Using nftables for blocklists

I moved ssh to another port and have it now access is rejected with a host unreachable on port 22.
I now have this little rule to enable ssh on the new port. I do a ping -l 1001 <system> and my IP can access <systm> for a couple of hours.

/etc/nftables/nftables_knock.nft

Code:
table ip knock {
    set exceptions {
        type ipv4_addr
        flags interval
        elements = { 127.0.0.0/8, 192.168.88.0/24, x.y.z.0/24 }
    }
    set doorbell {
        type ipv4_addr
        flags dynamic, timeout
        timeout 8h
    }
    chain input {
        type filter hook input priority 0; iifname "ens18";

        # Accept TCP traffic on port 12345 for IP addresses in the "exceptions" set
        ip saddr @exceptions tcp dport 12345 accept
        ip length > 1000 ip length < 1100 icmp type { echo-request, echo-reply } add @doorbell { ip saddr }
        # Drop TCP traffic on port 12345 only for IP addresses not in the "doorbell" set
        ip saddr != @doorbell tcp dport 12345 drop
    }
}
 
Finally posted this on the Hub & Spoke:

@r00igev@@r Just wondering out of interest, how long does it take for the script to load the IPs into nftables, and how many IP blocks would you say you are loading in on average?

I tried something similar and it took me quite a long time to load about 50k IP blocks, so I found a different way to load it in, now it does it in < 5 seconds.

Code:
BLOCKLIST_FILE="/home/username/nftables/blocked_ips.txt"
BATCH_FILE="/home/username/nftables/nftables_batch.nft"

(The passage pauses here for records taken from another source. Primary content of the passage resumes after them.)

(* ===== verification/Prelude.v ===== *)
(** * OpenChronicle: a verification development

    OpenChronicle ([src/src/openchronicle]) is a memory database for language
    model agents: projects and memories in SQLite, keyword search through FTS5,
    semantic search through stored embeddings, served over REST and MCP, with a
    maintenance loop, backups, and an importer of git histories.  This library
    models its core in Rocq, operation by operation, and proves what makes each
    part correct.  A comment [[file.py:first-last symbol]] before a definition
    names the lines it translates.

    ** How the parts interact

    The surfaces (REST routes, MCP tools) check their parameters and call the
    use cases; the use cases call the storage port and, where they embed, the
    embedding service; the service calls the port again and a provider behind
    the embedding port.  The SQLite store implements the storage port.  The
    maintenance loop runs jobs on a clock (backfill, backups and their retention,
    off-site copies), and a refresher asks the provider for its revision and
    starts a background backfill when the stored vectors are of another one;
    health reads all of them; the backup catalog works on files.  The HTTP middleware
    stands before the routes, the migrator before the store.  The command line
    parses what is typed, builds the container and calls the same use cases.

    ** Files

    - [Prelude] state-and-exception monad ([SE]), invariants over it, slices,
      stable sorting, tactics and hint databases shared by all.
    - [PyStr], [PyText], [PyNum], [PyRepr], [Sha256], [DateTime]: the Python the
      program uses: strings, searches and splits, [int] and [float], [repr],
      SHA-256 and UTF-8, ISO 8601 text and the calendar with its round trip.
    - [Domain]: errors, timestamps, memories, projects, revisions, JSON values.
    - [Sql]: rows, constraints, FTS triggers, transactions and savepoints of
      SQLite as far as the store uses them, and the well-formedness [wf] of a
      database.  [Store]: [sqlite_store.py], statement by statement, over a
      connection with scripts of the errors [BEGIN] and [COMMIT] meet.
      [Transactions]: [runs_as], which turns a computation over the connection
      into a plain function of the database.  [Port]: the storage port as a
      class ([MemoryStorePort]) whose laws are those plain functions, and its
      instance, the refinement of the port by the store.  [StoreProps],
      [SearchProps]: transactions, retries, paging, scope, LIKE escaping.
      [Locking]: the store's re-entrant lock, its reports to the metrics, and threads
      interleaved between statements, as a machine with an executable schedule.
    - [Embedding]: the embedding port and [embedding_service.py]: generation,
      backfill, tombstones, status, over a state that holds the store, the
      provider and a queue of the other threads' writes.  [EmbeddingProps],
      [Backfill]: every stored vector belongs to the text
      and revision it is filed under, a backfill converges; what is proved of
      any provider is proved from the laws of a class, [ProviderLaws].
    - [Vectors], [Adapters], [AdapterProps], [AdapterRuns]:
      the Ollama, OpenAI and stub adapters: requests, error classification,
      response checks, binary64 normalisation, revision probes and their
      cooldown.  The Ollama adapter discharges [ProviderLaws].
    - [Background], [BackgroundProps]: the background
      backfill, its outcome record, the refresher and [memory_embed].
    - [Search], [Retrieval], [SearchWitness]: hybrid, keyword and semantic search
      with rank fusion and the pinned float; what a hit satisfies, and that a
      failing provider degrades to keyword search.
    - [UseCases], [UseCaseProps]; [Envelope], [EnvelopeProps]: the use cases; export and import.
    - [Maintenance], [MaintenanceProps], [MaintenanceRuns]:
      [maintenance_loop.py] as a step relation ([step]) over tasks, two locks and
      a schedule file; which job holds the lock among waiters is left open.
    - [GitLog], [GitCluster], [GitOnboard] with [TextProps], [LogFormat],
      [GitClusterProps], [GitLogProps], [GitOnboardProps]:
      [git_onboard.py] and its tool: the log format and its parser, clustering,
      URL and environment policy, redaction, watermarks.
    - [FileSystem], [Backups], [BackupProps], [RestoreProps], [Snapshots],
      [SnapshotProps], [Jobs], [JobProps], [BackupWitness]: a file system whose
      writes may fail, [backup.py], [backup_catalog.py], and the handlers of
      [maintenance/jobs.py] with retention and the encrypted off-site copy.
    - [OfflineRestore], [OfflineFrames], [ActivateProps], [RollbackProps],
      [OfflineProps], [OfflineWitness], and the second half of [FileSystem]: a
      program logic over that file system ([triple]: what holds in every state a
      run passes, and at its end) and [scripts/offline_restore.py]: staging,
      activation, rollback, write probe, retirement and the command's checks.
    - [Config], [ConfigProps]: environment, sections, listeners, paths.
    - [Http], [HttpProps]: host allowlist, keys, rate limiter, their order, the
      responses to exceptions.  [Serializers], [Surfaces], [SurfaceProps]: the
      routes and tools.  [Migrator], [MigratorProps]: schema migrations.
    - [Health], [HealthProps]: the diagnosis, the health payload and its route.
    - [Metrics], [MetricsProps], [Exposition], [MetricsWitness]: the metrics port as a class ([MetricsRecorder]), the
      recorder with its caches of children and its scrape slot, the middleware and
      the wrapper of the tools, the text exposition with its cache of prefixes.
    - [Urls]: [urlsplit], [urlunsplit] and [ipaddress].  [Redaction],
      [RedactionProps]: credentials in URLs, the log formatters, the root logger.
      [Container], [ContainerProps]: core.json, the container's
      construction, the embedding endpoint, the lifespan of the application.
    - [Argparse]: what [argparse] makes of a line (options, abbreviations, groups,
      sub-commands) and the parser of [cli/main.py].  [Cli]: the commands of
      [cli/commands], what they print, [main].  [CliProps]: what they guarantee.

    ** What is shown

    Storage: an operation in a transaction has all its effects or none; every
    store call keeps [wf]; [BEGIN] retries on its schedule and stops; a vector is
    saved only if the text is still the one embedded; a call and a whole transaction
    is one atomic step of threads that share the store, which never deadlock and never
    run for ever.  Embedding: attribution
    under interference, and convergence of a backfill; a revision is only
    learned from a listing of the provider, vectors carry a listed one, probes
    keep their distance, and a re-pulled model is re-embedded; a background run
    records how it ended and leaves the lock free.  Search: hits are
    rows of the caller's scope; pages tile one stream; a hybrid search floats the
    matching pins over the fusion of its two channels, or over the keyword channel
    alone when the provider gives no stable embedding.  Export and import: round
    trip, and import as a union.
    Git: clusters partition the commits within bounds; the parser inverts the
    format; the URL policy is equivalent to its grammar; no secret survives
    redaction nor reaches the child's environment.  Maintenance: one job at a
    time, tasks finish, success is only recorded when earned, the schedule
    survives a restart.  Backups: a manifest is published only after its
    verified snapshot, a staged restore is the verified artifact, retention
    never drops what it must keep, nothing leaves unencrypted.  Offline restore:
    wherever an activation stops, the old files are in place or archived byte
    for byte; a rollback can be resumed until it is done; only verified bytes are
    staged; dry runs change nothing.  Boundary: no
    request reaches a handler without an allowed host and, where one is configured,
    the key (public paths need none; CORS, if it is on, answers preflights itself), at
    most the configured number of requests in any minute, ports in range; a REST route
    within its declared parameters does what its MCP tool does, with the differences
    listed at [surfaces_agree]; and health hides paths from those without the key and
    still tells of a failed job after a restart.  Metrics: they never change what the program
    does (but for a tool result whose status cannot be looked up), label values are
    from fixed sets, the caches of the recorder and of the exporter change nothing that
    is recorded or exposed, one scrape runs at a time.  Logs: what the formatters render
    holds no URL credentials, lists and objects among the extras of a JSON record
    excepted.  Construction: whether the embedding endpoint counts as remote is decided
    by the provider and the host of its endpoint; the container starts without its embedding provider;
    the lifespan stops what it started.  Migrations: whole, ascending, resumable.
    Command line: every line typed is refused, answered with the help, or runs a
    command whose values the parser has made and typed; it ends with status 0, 1 or 2
    or an exception, the store closed; previews change nothing; an export leaves the
    old file or the whole new one.

    ** Bounds and fuel

    Recursion is structural but for [cap_groups], with the number of groups as
    fuel (each iteration merges two), [split_upto], with the length of the text
    (each step consumes a character of it), the digits of a number, with its
    binary logarithm, and [begin_loop], with the number of attempts.  Integers
    are unbounded as in Python; floats are the binary64 operations of Rocq's
    [SpecFloat].  SHA-256 words and SQLite's limits are written out.

    ** Modelling choices

    Text is Latin-1 ([ascii] read as U+0000 to U+00FF); the one wider character
    the code prints, the dash of a cluster label, is a parameter.  FTS5 ranking,
    NumPy's top-k, set iteration order, the git, rclone and age programs, SQLite's
    execution of migration statements and CORS are arguments, with the few laws
    the code relies on as named hypotheses or class fields, each instantiated in
    a witness.  What an adapter's HTTP or SDK calls answer, and what other
    threads do to its revision state meanwhile, are the classes [Outside] and
    [Client]; [sum] over floats compensates as CPython has done since 3.12.  A
    background run of [generate_missing] is one step of the event loop, with the
    other threads' writes between its store calls.  Files: a list of faults says which writes fail; reading does not
    fail by itself; modification times, directory scans and the opening of a
    database file are arguments; a calendar day is its number, not its text.
    The offline helper's SQLite and its answers from the operating system are
    records of arguments; file modes and SQLite's own temporary files are left
    out; its refusals keep their words.  Clocks are arguments; the limiter's
    clock is in whole nanoseconds.  The prometheus client and its laws are the
    classes [Prometheus] and [PrometheusLaws]; what [json.loads] makes of a text
    is an argument.  A run of the command line is told by a record of arguments what
    surrounds it: clocks, fresh ids, the text of exceptions, git, the environment.  The metrics and the log formatters have files of their own;
    the calls to them inside the other components, run durations and the wording
    of log lines are left out there.

    ** Not modelled

    The registration of routes and tools with FastAPI and FastMCP, uvicorn, the text
    of the help and usage messages, the probe and benchmark scripts
    under [src/scripts] and [src/tools] (programs that time or exercise a running
    server), and pragmas, VACUUM and integrity checks, which are calls into
    SQLite. *)

From stdpp Require Export base tactics list gmap fin_map_dom strings option sorting.
From Stdlib Require Export ZArith Lia.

#Load blocklist into nftables
echo "flush set inet filter blacklist" > "$BATCH_FILE"
echo -n "add element inet filter blacklist { " >> "$BATCH_FILE"
awk '{printf "%s, ", $1}' "$BLOCKLIST_FILE" | sed 's/, $//' >> "$BATCH_FILE"
echo " }" >> "$BATCH_FILE"
nft -f "$BATCH_FILE"
 
@r00igev@@r Just wondering out of interest, how long does it take for the script to load the IPs into nftables, and how many IP blocks would you say you are loading in on average?

I tried something similar and it took me quite a long time to load about 50k IP blocks, so I found a different way to load it in, now it does it in < 5 seconds.

Code:
BLOCKLIST_FILE="/home/username/nftables/blocked_ips.txt"
BATCH_FILE="/home/username/nftables/nftables_batch.nft"

#Load blocklist into nftables
echo "flush set inet filter blacklist" > "$BATCH_FILE"
echo -n "add element inet filter blacklist { " >> "$BATCH_FILE"
awk '{printf "%s, ", $1}' "$BLOCKLIST_FILE" | sed 's/, $//' >> "$BATCH_FILE"
echo " }" >> "$BATCH_FILE"
nft -f "$BATCH_FILE"
I haven't benchmarked it but it doesn't work when you try and do it all in one go. I'll check it by adding some code to time it.

Out of interest, how do you do it?
 
I haven't benchmarked it but it doesn't work when you try and do it all in one go. I'll check it by adding some code to time it.

Out of interest, how do you do it?

This is what I am running on my server in a cronjob (Just removed some of the blocklist urls to keep the script shorter for this example).

From what I can see it seems to be working, when I run "nft list set inet filter blacklist" I see a massive set of IP blocks.

Here is my full script that I run: https://pastebin.com/iRmhkusJ
I used some parts of your script that I found useful.
Cloudflare blocked my request for being suspicious when trying to post the code here directly 😅

Inside of the nftables config I just added this piece, and then added my drop rules.

Code:
        set blacklist {
            type ipv4_addr;
            flags interval;
        }
 
I'm dumb: Doesn't everything else (ipset, ufw, iptables) translate to nftables in the back-end anyway?